(** * Graph layout preparation of the [KnowledgeGraph] component

    A shallow embedding of the [useMemo] callback of
    [frontend/app/components/KnowledgeGraph.tsx] (lines 43-97): node and
    edge normalization, connected-component labelling by an explicit-stack
    depth-first search, and injection of synthetic connector edges. Of the
    rendering effect of the same component it covers the cluster centres
    and the click handler, the latter with the two handlers of [Home] in
    [frontend/app/page.tsx].

    Conventions of the embedding:
    - a JavaScript string that may be [undefined] is an [option string];
    - a JavaScript number is an IEEE 754 binary64 value, modelled by the
      primitive floats: arithmetic rounds as in the program, and [NaN],
      the two zeros and the infinities are values;
    - [Set<string>] is a [gset], [Map<K, V>] is a [gmap];
    - a JavaScript array is a list; the DFS [stack] array is kept with its
      last element first, so [push] is [cons] and [pop] takes the head;
    - a [TypeError] raised by dereferencing [undefined] and the exhaustion
      of the loop budget of the [while] loop are explicit outcomes. *)

From Stdlib Require Import Floats.
From stdpp Require Import gmap strings list sorting relations.

(** ** JavaScript values *)

(** A string-valued property that may be missing. *)
Abbreviation jsid := (option string).

(** A JavaScript number. *)
Abbreviation number := float.

(** [x ?? d]: the nullish coalescing operator. *)
Definition nullish {A : Type} (x : option A) (d : A) : A :=
  match x with
  | Some v => v
  | None => d
  end.

Infix "??" := nullish (at level 45, left associativity).

(** The numbers that are falsy: [+0], [-0] and [NaN]. *)
Definition falsy_number (x : number) : bool := is_zero x || is_nan x.

(** [x || d] on a possibly missing number: [undefined] and the falsy numbers
    give [d]. *)
Definition or_number (x : option number) (d : number) : number :=
  match x with
  | Some q => if falsy_number q then d else q
  | None => d
  end.

(** [Math.max(a, b)] on two numbers: [NaN] if either is [NaN], otherwise the
    larger, [+0] counting as larger than [-0]. *)
Definition Math_max (a b : number) : number :=
  if is_nan a || is_nan b then nan
  else if (a <? b)%float then b
  else if (b <? a)%float then a
  else match classify a with
       | NZero => b
       | _ => a
       end.

(** Truthiness of a possibly missing string: [undefined] and the empty
    string are falsy. *)
Definition truthy (a : jsid) : bool :=
  match a with
  | Some s => negb (String.eqb s EmptyString)
  | None => false
  end.

(** ** Outcomes of a computation that may throw *)

Inductive error : Type :=
  | TypeError
  | OutOfFuel.

Inductive outcome (A : Type) : Type :=
  | Return (a : A)
  | Throw (e : error).

Arguments Return {A} a.
Arguments Throw {A} e.

#[global] Instance outcome_bind : MBind outcome :=
  λ A B f m, match m with
             | Return a => f a
             | Throw e => Throw e
             end.

#[global] Instance outcome_ret : MRet outcome := λ A a, Return a.

(** ** Data model *)

(** A raw node of the API payload. The declared type makes [id] and [label]
    strings, but the code reads every field defensively. *)
Module RawNode.
Record t : Type := mk {
  id : jsid;
  label : option string;
  size : option number;
  importance : option number;
  frequency : option number;
  degree : option number
}.
End RawNode.

(** [D3Node] as built by the mapping callback; [component] is written later
    by the labelling loop. *)
Module D3Node.
Record t : Type := mk {
  id : jsid;
  label : jsid;
  importance : number;
  frequency : number;
  degree : number;
  component : option nat
}.

Definition with_component (c : nat) (n : t) : t :=
  mk (id n) (label n) (importance n) (frequency n) (degree n) (Some c).
End D3Node.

(INSTRUCTIONS FOR THE TASK):
Nothing but a number should be given for this: how many lines in the entries above contain "embedding"?

(ANSWER TO THIS TASK):
2